Dataset entries
BEGIN

(** A send on a registered response keeps the registries well formed. *)
Lemma sseSend_wf (r : nat) (data : JSON.jsval) (s : state) :
  wf s -> r ∈ (res <$> connections s) -> wf (sseSend throws r data s).
Proof.
  intros (Hnd & Hlt & Hint & Hper & Hw & Hthrew) Hr.
  destruct (throws r) eqn:Ht.
  - destruct (registered_lookup _ _ Hr) as (k & c & Hk & Hc).
    rewrite (sseSend_evicts r data s k c) by done.
    destruct (delete_registered _ k c Hnd Hk) as (Hnd' & Hmem & _).
    unfold wf; simpl. split; [done|]. split; [|split; [|split; [|split]]].
    + intros r' Hr'. apply Hlt. by apply Hmem.
    + intros r'. rewrite Hmem, Hc. rewrite lookup_delete.
      case_decide as Heq.
      * subst r'. split; [tauto | done].
      * rewrite <- Hint. split; [tauto|]. intros H. split; [done | congruence].
    + intros r'. rewrite lookup_delete. case_decide; [by left | apply Hper].
    + intros r' chunk [H|H%list_elem_of_singleton]%elem_of_app; [|done].
      by eapply Hw.
    + intros r' chunk [H|H%list_elem_of_singleton]%elem_of_app.
      * destruct (Hthrew r' chunk H) as [Hout Hb]. split; [|done].
        rewrite Hmem. tauto.
      * injection H as -> _. split; [|by apply Hlt].
        rewrite Hmem. intros [_ ?]. congruence.
  - rewrite sseSend_ok by done. unfold wf; simpl.
    split; [done|]. split; [done|]. split; [done|]. split; [done|]. split.
    + intros r' chunk [H|H%list_elem_of_singleton]%elem_of_app; [by eapply Hw|].
      injection H as -> _. by apply Hlt.
    + intros r' chunk [H|H%list_elem_of_singleton]%elem_of_app; [|done].
      by apply (Hthrew r' chunk).
Qed.

(** ... and keeps [accept] at the head of every stream. *)
Lemma sseSend_accepted (r : nat) (data : JSON.jsval) (s : state) :
  wf s -> accepted s -> r ∈ (res <$> connections s) ->
  accepted (sseSend throws r data s).
Proof.
  intros (Hnd & _) Hacc Hr r'.
  destruct (throws r) eqn:Ht.
  - destruct (registered_lookup _ _ Hr) as (k & c & Hk & Hc).
    rewrite (sseSend_evicts r data s k c) by done. simpl.
    rewrite chunks_of_app, chunks_of_threw, app_nil_r.
    destruct (Hacc r') as [H|[H1 H2]]; [by left | right].
    split; [done|]. intros Hin.
    apply (delete_registered _ k c Hnd Hk) in Hin. tauto.
  - rewrite sseSend_ok by done. simpl.
    rewrite chunks_of_app, chunks_of_write.
    destruct (Hacc r') as [H|[H1 H2]].
    + left. destruct (chunks_of r' (wire s)); [done|]. done.
    + destruct (Nat.eqb_spec r r') as [->|Hne]; [done|].
      right. by rewrite app_nil_r.
Qed.

End SendFacts.

(** ** [forEach] over an array its callback splices *)

Section ForEachFacts.
Import Rendezvous.
Context {A : Type} (arr : A -> list connection) (f : connection -> A -> A).

(** Whatever every call of the callback on a current element preserves,
    the loop preserves. *)
Lemma forEach_loop_preserves (P : A -> Prop) :
  (forall c a, P a -> c ∈ arr a -> P (f c a)) ->
  forall n k a, P a -> P (forEach_loop arr f n k a).
Proof.
  intros Hf n. induction n as [|n IH]; intros k a Ha; simpl; [done|].
  apply IH. destruct (arr a !! k) as [c|] eqn:Hk; [|done].
  apply Hf; [done|]. by eapply list_elem_of_lookup_2.
Qed.

Lemma forEach_preserves (P : A -> Prop) :
  (forall c a, P a -> c ∈ arr a -> P (f c a)) ->
  forall a, P a -> P (forEach arr f a).
Proof. intros Hf a. apply forEach_loop_preserves, Hf. Qed.

Variable evicts : connection -> bool.
Hypothesis f_splices : forall c a k,
  NoDup (res <$> arr a) -> arr a !! k = Some c ->
  arr (f c a) = if evicts c then delete k (arr a) else arr a.

Lemma visited_next (l : list connection) (n : nat) :
  match drop n l with
  | [] => []
  | _ :: rest' => visited evicts rest'
  end = visited evicts (drop (S n) l).
Proof.
  revert n. induction l as [|x l IH]; intros [|n]; simpl; done.
Qed.

Lemma drop_after_delete (l : list connection) (k : nat) :
  (k < length l)%nat -> drop (S k) (delete k l) = drop (S (S k)) l.
Proof.
  intros Hk. rewrite delete_take_drop.
  rewrite drop_app_ge by (rewrite length_take; lia).
  rewrite length_take, drop_drop. f_equal. lia.
Qed.

(** The loop calls the callback on the [visited] elements, in order. *)
Lemma forEach_loop_visited (n k : nat) (a : A) :
  NoDup (res <$> arr a) -> (length (arr a) <= n + k)%nat ->
  forEach_loop arr f n k a
  = foldl (fun a c => f c a) a (visited evicts (drop k (arr a))).
Proof.
  revert k a. induction n as [|n IH]; intros k a Hnd Hlen; simpl.
  - by rewrite drop_ge by lia.
  - destruct (arr a !! k) as [c|] eqn:Hk.
    + rewrite (drop_S _ c _ Hk). simpl.
      pose proof (f_splices c a k Hnd Hk) as Harr.
      pose proof (lookup_lt_Some _ _ _ Hk) as Hlt.
      destruct (evicts c).
      * rewrite visited_next, IH.
        -- by rewrite Harr, drop_after_delete.
        -- rewrite Harr. by apply (delete_registered _ k c).
        -- rewrite Harr, length_delete by eauto. lia.
      * rewrite IH; rewrite ?Harr; [done | done | lia].
    + apply lookup_ge_None_1 in Hk.
      rewrite IH by (done || lia). rewrite !drop_ge by lia. done.
Qed.

Lemma forEach_visited (a : A) :
  NoDup (res <$> arr a) ->
  forEach arr f a = foldl (fun a c => f c a) a (visited evicts (arr a)).
Proof.
  intros Hnd. unfold forEach. rewrite forEach_loop_visited by (done || lia).
  done.
Qed.

End ForEachFacts.

Section VisitedFacts.
Import Rendezvous.

Lemma visited_all (evicts : connection -> bool) (l : list connection) :
  (forall c, c ∈ l -> evicts c = false) -> visited evicts l = l.
Proof.
  induction l as [|c l IH]; intros H; simpl; [done|].
  rewrite (H c) by left. f_equal. apply IH. intros d Hd. apply H. by right.
Qed.

Lemma visited_existsb (evicts sel : connection -> bool) (l : list connection) :
  (forall c, evicts c = true -> sel c = true) ->
  existsb sel (visited evicts l) = existsb sel l.
Proof.
  intros Hsel. induction l as [|c l IH]; simpl; [done|].
  destruct (evicts c) eqn:He.
  - by rewrite (Hsel c He).
  - simpl. by rewrite IH.
Qed.

End VisitedFacts.

(** ** The handlers keep the registries well formed *)

Section HandlerFacts.
Import Rendezvous.
Variable throws : nat -> bool.

Lemma sseSend_inv (r : nat) (data : JSON.jsval) (s : state) :
  inv s -> r ∈ (res <$> connections s) -> inv (sseSend throws r data s).
Proof.
  intros [Hwf Hacc] Hr. split; [by apply sseSend_wf | by apply sseSend_accepted].
Qed.

Lemma registered_res (c : connection) (l : list connection) :
  c ∈ l -> res c ∈ (res <$> l).
Proof. intros Hc. apply list_elem_of_fmap. eauto. Qed.

Lemma announce_inv (body : JSON.jsval) (s : state) :
  inv s -> inv (fst (announce throws body s)).
Proof.
  intros Hs. unfold announce; simpl.
  apply (forEach_preserves connections _ inv); [|done].
  intros c a Ha Hc. destruct (negb _); [|done].
  apply sseSend_inv; [done | by apply registered_res].
Qed.

Lemma signal_inv (u : string) (body : JSON.jsval) (s : state) :
  inv s -> inv (fst (signal throws u body s)).
Proof.
  intros Hs. unfold signal.
  match goal with |- context [forEach ?arr ?f ?a0] =>
    pose proof (forEach_preserves arr f (fun x => inv (fst x))) as H;
    destruct (forEach arr f a0) as [s' result] eqn:E end.
  simpl. change s' with (fst (s', result)). rewrite <- E. apply H; [|done].
  intros c a Ha Hc. destruct (String.eqb _ _); [|done]. simpl.
  apply sseSend_inv; [done | by apply registered_res].
Qed.

Lemma interval_fires_inv (r : nat) (s : state) :
  inv s -> inv (interval_fires throws r s).
Proof.
  intros Hs. unfold interval_fires.
  destruct (intervals s !! r) as [p|] eqn:Hp; [|done].
  apply sseSend_inv; [done|].
  destruct Hs as [(_ & _ & Hint & Hper & _) _]. apply Hint.
  destruct (Hper r) as [H|H]; congruence.
Qed.

Lemma fresh_unregistered (s : state) :
  wf s -> next_res s ∉ (res <$> connections s).
Proof. intros (_ & Hlt & _) Hin. apply Hlt in Hin. lia. Qed.

Lemma fresh_silent (s : state) :
  wf s -> chunks_of (next_res s) (wire s) = [].
Proof.
  intros (_ & _ & _ & _ & Hw & _).
  destruct (chunks_of (next_res s) (wire s)) as [|chunk rest] eqn:E; [done|].
  assert (Hin : chunk ∈ chunks_of (next_res s) (wire s)) by (rewrite E; left).
  apply chunks_of_elem, Hw in Hin. lia.
Qed.

Lemma sse_wf (u : string) (s : state) : wf s -> wf (snd (sse u s)).
Proof.
  intros Hwf. pose proof (fresh_unregistered s Hwf) as Hfresh.
  destruct Hwf as (Hnd & Hlt & Hint & Hper & Hw & Hthrew).
  unfold sse, wf; simpl. rewrite fmap_app. simpl.
  split; [|split; [|split; [|split; [|split]]]].
  - apply NoDup_app. split; [done|]. split; [|apply NoDup_singleton].
    intros x Hx Hx'%list_elem_of_singleton. by subst x.
  - intros r [H|H%list_elem_of_singleton]%elem_of_app; [apply Hlt in H|]; lia.
  - intros r. rewrite elem_of_app, list_elem_of_singleton, lookup_insert.
    case_decide as Heq.
    + subst r. split; [done | by right].
    + rewrite <- Hint. split; [intros [?|?]; [done | congruence] | by left].
  - intros r. rewrite lookup_insert. case_decide; [by right | apply Hper].
  - intros r chunk [H|H%list_elem_of_singleton]%elem_of_app; [|done].
    apply Hw in H. lia.
  - intros r chunk [H|H%list_elem_of_singleton]%elem_of_app; [|done].
    destruct (Hthrew r chunk H) as [Hout Hb]. split; [|lia].
    rewrite elem_of_app, list_elem_of_singleton. intros [?|?]; [done | lia].
Qed.

Lemma listen_inv (u : string) (s : state) : inv s -> inv (listen throws u s).
Proof.
  intros [Hwf Hacc].
  pose proof (sse_wf u s Hwf) as Hwf1.
  pose proof (fresh_unregistered s Hwf) as Hfresh.
  pose proof (fresh_silent s Hwf) as Hsilent.
  unfold listen. destruct (sse u s) as [c s1] eqn:Hsse.
  assert (Hc : c = {| uuid := u; res := next_res s |}) by (by inversion Hsse).
  assert (Hs1 : s1 = snd (sse u s)) by (by rewrite Hsse).
  assert (Hreg : res c ∈ (res <$> connections s1)).
  { subst. simpl. rewrite fmap_app. apply elem_of_app. right. by left. }
  split; [by apply sseSend_wf; subst|].
  intros r'. destruct (throws (res c)) eqn:Ht.
  - assert (Hk : connections s1 !! length (connections s) = Some c).
    { subst. simpl. by rewrite list_lookup_middle. }
    rewrite (sseSend_evicts throws _ _ s1 _ c) by (done || by destruct Hwf1).
    simpl. subst s1; simpl. rewrite !chunks_of_app. simpl. rewrite !app_nil_r.
    replace (delete _ _) with (connections s); [apply Hacc|].
    rewrite delete_take_drop, take_app_length.
    rewrite drop_app_ge by lia.
    replace (S _ - _)%nat with 1%nat by lia. by rewrite app_nil_r.
  - rewrite sseSend_ok by done. subst s1; simpl.
    rewrite !chunks_of_app, chunks_of_write. simpl. rewrite app_nil_r.
    rewrite fmap_app. simpl.
    destruct (Nat.eqb_spec (res c) r') as [<-|Hne].
    + left. subst c; simpl. by rewrite Hsilent.
    + rewrite app_nil_r. destruct (Hacc r') as [H|[H1 H2]]; [by left | right].
      split; [done|]. rewrite elem_of_app, list_elem_of_singleton.
      subst c; simpl in *. intros [?|?]; [done | congruence].
Qed.

Lemma handle_inv (q : request) (s : state) : inv s -> inv (handle throws q s).
Proof.
  destruct q; simpl;
    [apply listen_inv | apply announce_inv | apply signal_inv | apply interval_fires_inv
    | apply client_closes_inv].
Qed.

End HandlerFacts.

Lemma init_inv : Rendezvous.inv Rendezvous.init.
Proof.
  split.
  - unfold Rendezvous.wf; simpl. split; [|split; [|split; [|split; [|split]]]].
    + apply NoDup_nil_2.
    + intros r H. by apply elem_of_nil in H.
    + intros r. rewrite lookup_empty. split; [|done].
      intros H. by apply elem_of_nil in H.
    + intros r. by left.
    + intros r chunk H. by apply elem_of_nil in H.
    + intros r chunk H. by apply elem_of_nil in H.
  - intros r. right. split; [done|]. simpl. apply not_elem_of_nil.
Qed.

Lemma reachable_inv (s : Rendezvous.state) : Rendezvous.reachable s -> Rendezvous.inv s.
Proof.
  induction 1 as [|throws q s _ IH]; [apply init_inv | by apply handle_inv].
Qed.

(** ** Who stays registered across a request *)

Section Membership.
Import Rendezvous.
Variable throws : nat -> bool.

Lemma registered_inj (l : list connection) (c d : connection) :
  NoDup (res <$> l) -> c ∈ l -> d ∈ l -> res c = res d -> c = d.
Proof.
  induction l as [|x l IH]; intros Hnd Hc Hd Heq.
  - by apply elem_of_nil in Hc.
  - rewrite fmap_cons in Hnd. apply NoDup_cons in Hnd as [Hx Hnd].
    apply elem_of_cons in Hc as [->|Hc]; apply elem_of_cons in Hd as [->|Hd].
    + done.
    + exfalso. apply Hx. rewrite Heq. by apply registered_res.
    + exfalso. apply Hx. rewrite <- Heq. by apply registered_res.
    + by apply IH.
Qed.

END

Write out exactly the lines above from the line with "congruence] | by left]." through the line with "rewrite drop_app_ge by lia.", both of them included, and leave out all other lines.

    + rewrite <- Hint. split; [intros [?|?]; [done | congruence] | by left].
  - intros r. rewrite lookup_insert. case_decide; [by right | apply Hper].
  - intros r chunk [H|H%list_elem_of_singleton]%elem_of_app; [|done].
    apply Hw in H. lia.
  - intros r chunk [H|H%list_elem_of_singleton]%elem_of_app; [|done].
    destruct (Hthrew r chunk H) as [Hout Hb]. split; [|lia].
    rewrite elem_of_app, list_elem_of_singleton. intros [?|?]; [done | lia].
Qed.

Lemma listen_inv (u : string) (s : state) : inv s -> inv (listen throws u s).
Proof.
  intros [Hwf Hacc].
  pose proof (sse_wf u s Hwf) as Hwf1.
  pose proof (fresh_unregistered s Hwf) as Hfresh.
  pose proof (fresh_silent s Hwf) as Hsilent.
  unfold listen. destruct (sse u s) as [c s1] eqn:Hsse.
  assert (Hc : c = {| uuid := u; res := next_res s |}) by (by inversion Hsse).
  assert (Hs1 : s1 = snd (sse u s)) by (by rewrite Hsse).
  assert (Hreg : res c ∈ (res <$> connections s1)).
  { subst. simpl. rewrite fmap_app. apply elem_of_app. right. by left. }
  split; [by apply sseSend_wf; subst|].
  intros r'. destruct (throws (res c)) eqn:Ht.
  - assert (Hk : connections s1 !! length (connections s) = Some c).
    { subst. simpl. by rewrite list_lookup_middle. }
    rewrite (sseSend_evicts throws _ _ s1 _ c) by (done || by destruct Hwf1).
    simpl. subst s1; simpl. rewrite !chunks_of_app. simpl. rewrite !app_nil_r.
    replace (delete _ _) with (connections s); [apply Hacc|].
    rewrite delete_take_drop, take_app_length.
    rewrite drop_app_ge by lia.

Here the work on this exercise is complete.